- [Action item]: Across the entries below, how many lines contain the word "JavaScript"? Give the number alone.

- [Data extract]:
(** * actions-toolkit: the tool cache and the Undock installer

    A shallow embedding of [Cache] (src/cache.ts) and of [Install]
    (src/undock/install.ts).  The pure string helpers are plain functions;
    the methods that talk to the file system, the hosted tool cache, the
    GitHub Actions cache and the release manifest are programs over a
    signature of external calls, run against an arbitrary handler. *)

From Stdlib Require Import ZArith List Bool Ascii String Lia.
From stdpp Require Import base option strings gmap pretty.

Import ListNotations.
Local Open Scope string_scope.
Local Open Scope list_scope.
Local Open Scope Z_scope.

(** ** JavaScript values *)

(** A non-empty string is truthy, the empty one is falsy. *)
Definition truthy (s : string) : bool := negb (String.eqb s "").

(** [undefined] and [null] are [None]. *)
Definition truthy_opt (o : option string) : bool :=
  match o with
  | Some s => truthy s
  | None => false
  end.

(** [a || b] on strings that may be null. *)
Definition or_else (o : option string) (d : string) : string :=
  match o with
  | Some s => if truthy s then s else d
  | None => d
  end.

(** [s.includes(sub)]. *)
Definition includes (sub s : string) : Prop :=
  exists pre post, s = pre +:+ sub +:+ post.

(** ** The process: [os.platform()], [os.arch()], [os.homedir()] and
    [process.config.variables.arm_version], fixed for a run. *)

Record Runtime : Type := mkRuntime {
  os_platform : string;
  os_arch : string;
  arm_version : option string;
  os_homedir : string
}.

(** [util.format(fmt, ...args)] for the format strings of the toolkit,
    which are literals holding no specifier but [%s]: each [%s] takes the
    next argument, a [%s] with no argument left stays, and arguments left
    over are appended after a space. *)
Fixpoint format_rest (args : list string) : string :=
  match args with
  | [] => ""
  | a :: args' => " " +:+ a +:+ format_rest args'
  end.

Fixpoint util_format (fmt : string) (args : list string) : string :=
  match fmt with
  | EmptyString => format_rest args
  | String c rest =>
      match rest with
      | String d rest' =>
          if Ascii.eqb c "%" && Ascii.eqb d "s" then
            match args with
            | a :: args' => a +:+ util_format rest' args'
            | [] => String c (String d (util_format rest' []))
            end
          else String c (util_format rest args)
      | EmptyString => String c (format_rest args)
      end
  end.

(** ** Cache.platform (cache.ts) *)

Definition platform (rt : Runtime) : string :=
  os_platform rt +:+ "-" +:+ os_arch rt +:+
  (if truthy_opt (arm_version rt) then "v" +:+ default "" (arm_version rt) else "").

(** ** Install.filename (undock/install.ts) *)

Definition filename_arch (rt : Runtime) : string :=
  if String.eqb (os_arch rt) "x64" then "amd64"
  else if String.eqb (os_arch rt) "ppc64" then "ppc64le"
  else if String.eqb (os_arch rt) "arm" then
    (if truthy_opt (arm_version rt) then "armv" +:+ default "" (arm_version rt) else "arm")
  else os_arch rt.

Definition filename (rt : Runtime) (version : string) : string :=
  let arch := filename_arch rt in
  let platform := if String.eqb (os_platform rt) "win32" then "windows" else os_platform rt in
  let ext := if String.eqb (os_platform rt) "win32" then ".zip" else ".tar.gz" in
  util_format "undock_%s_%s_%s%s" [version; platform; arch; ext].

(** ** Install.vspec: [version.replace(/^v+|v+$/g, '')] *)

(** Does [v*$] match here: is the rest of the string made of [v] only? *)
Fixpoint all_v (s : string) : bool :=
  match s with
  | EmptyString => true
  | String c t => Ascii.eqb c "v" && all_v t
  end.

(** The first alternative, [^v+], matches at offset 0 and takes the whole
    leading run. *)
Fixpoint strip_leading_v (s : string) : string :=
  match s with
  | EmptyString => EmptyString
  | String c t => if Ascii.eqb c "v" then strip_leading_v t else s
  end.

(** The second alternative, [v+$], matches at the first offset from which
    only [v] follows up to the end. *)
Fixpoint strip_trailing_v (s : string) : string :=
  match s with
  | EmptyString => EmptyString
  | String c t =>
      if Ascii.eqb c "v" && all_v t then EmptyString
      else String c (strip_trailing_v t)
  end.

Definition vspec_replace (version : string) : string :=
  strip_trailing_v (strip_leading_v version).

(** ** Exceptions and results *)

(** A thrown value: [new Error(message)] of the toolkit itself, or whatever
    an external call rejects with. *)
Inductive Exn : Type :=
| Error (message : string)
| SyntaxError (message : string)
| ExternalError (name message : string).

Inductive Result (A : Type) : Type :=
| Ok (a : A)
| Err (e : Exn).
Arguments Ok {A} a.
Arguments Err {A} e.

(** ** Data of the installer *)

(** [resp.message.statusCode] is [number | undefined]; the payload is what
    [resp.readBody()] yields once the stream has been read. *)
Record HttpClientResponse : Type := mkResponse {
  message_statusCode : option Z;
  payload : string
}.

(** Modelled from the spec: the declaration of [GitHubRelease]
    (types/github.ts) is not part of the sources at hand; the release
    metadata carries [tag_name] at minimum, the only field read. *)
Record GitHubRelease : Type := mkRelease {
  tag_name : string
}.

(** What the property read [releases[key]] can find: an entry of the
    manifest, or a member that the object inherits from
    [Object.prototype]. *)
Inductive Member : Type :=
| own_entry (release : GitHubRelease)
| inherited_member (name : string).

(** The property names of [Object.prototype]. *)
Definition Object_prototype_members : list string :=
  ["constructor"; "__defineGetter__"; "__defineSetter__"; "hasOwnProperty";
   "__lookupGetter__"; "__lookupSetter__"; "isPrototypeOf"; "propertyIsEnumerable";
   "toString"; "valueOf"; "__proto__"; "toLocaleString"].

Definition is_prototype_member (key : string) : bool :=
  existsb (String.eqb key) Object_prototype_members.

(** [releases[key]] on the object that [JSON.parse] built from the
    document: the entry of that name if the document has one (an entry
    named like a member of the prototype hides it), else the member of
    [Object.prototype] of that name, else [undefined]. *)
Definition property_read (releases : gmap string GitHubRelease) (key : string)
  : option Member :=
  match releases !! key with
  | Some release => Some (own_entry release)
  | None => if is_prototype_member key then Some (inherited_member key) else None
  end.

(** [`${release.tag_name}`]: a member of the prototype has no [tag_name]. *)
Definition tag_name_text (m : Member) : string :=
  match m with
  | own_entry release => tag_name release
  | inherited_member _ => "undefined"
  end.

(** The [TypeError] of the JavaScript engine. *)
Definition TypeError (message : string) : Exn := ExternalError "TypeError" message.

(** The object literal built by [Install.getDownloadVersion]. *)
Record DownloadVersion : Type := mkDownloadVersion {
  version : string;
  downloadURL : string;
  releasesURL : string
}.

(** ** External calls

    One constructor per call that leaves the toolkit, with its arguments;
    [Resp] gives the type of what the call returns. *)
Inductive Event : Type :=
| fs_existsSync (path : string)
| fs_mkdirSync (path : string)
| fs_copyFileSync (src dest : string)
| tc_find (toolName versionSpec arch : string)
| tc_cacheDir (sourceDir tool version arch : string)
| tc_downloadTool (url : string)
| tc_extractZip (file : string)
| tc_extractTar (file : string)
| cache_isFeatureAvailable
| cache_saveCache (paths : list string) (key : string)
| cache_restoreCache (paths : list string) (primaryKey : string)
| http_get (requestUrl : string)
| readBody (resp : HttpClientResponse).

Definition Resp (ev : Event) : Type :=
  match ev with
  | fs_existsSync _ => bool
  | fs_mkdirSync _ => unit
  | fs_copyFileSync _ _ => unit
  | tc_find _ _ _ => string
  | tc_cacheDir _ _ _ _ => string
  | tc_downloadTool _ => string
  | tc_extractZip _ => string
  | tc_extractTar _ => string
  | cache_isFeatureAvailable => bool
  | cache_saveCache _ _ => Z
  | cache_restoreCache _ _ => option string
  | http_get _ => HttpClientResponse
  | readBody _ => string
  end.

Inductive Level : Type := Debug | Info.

- [Response to the exercise]: 2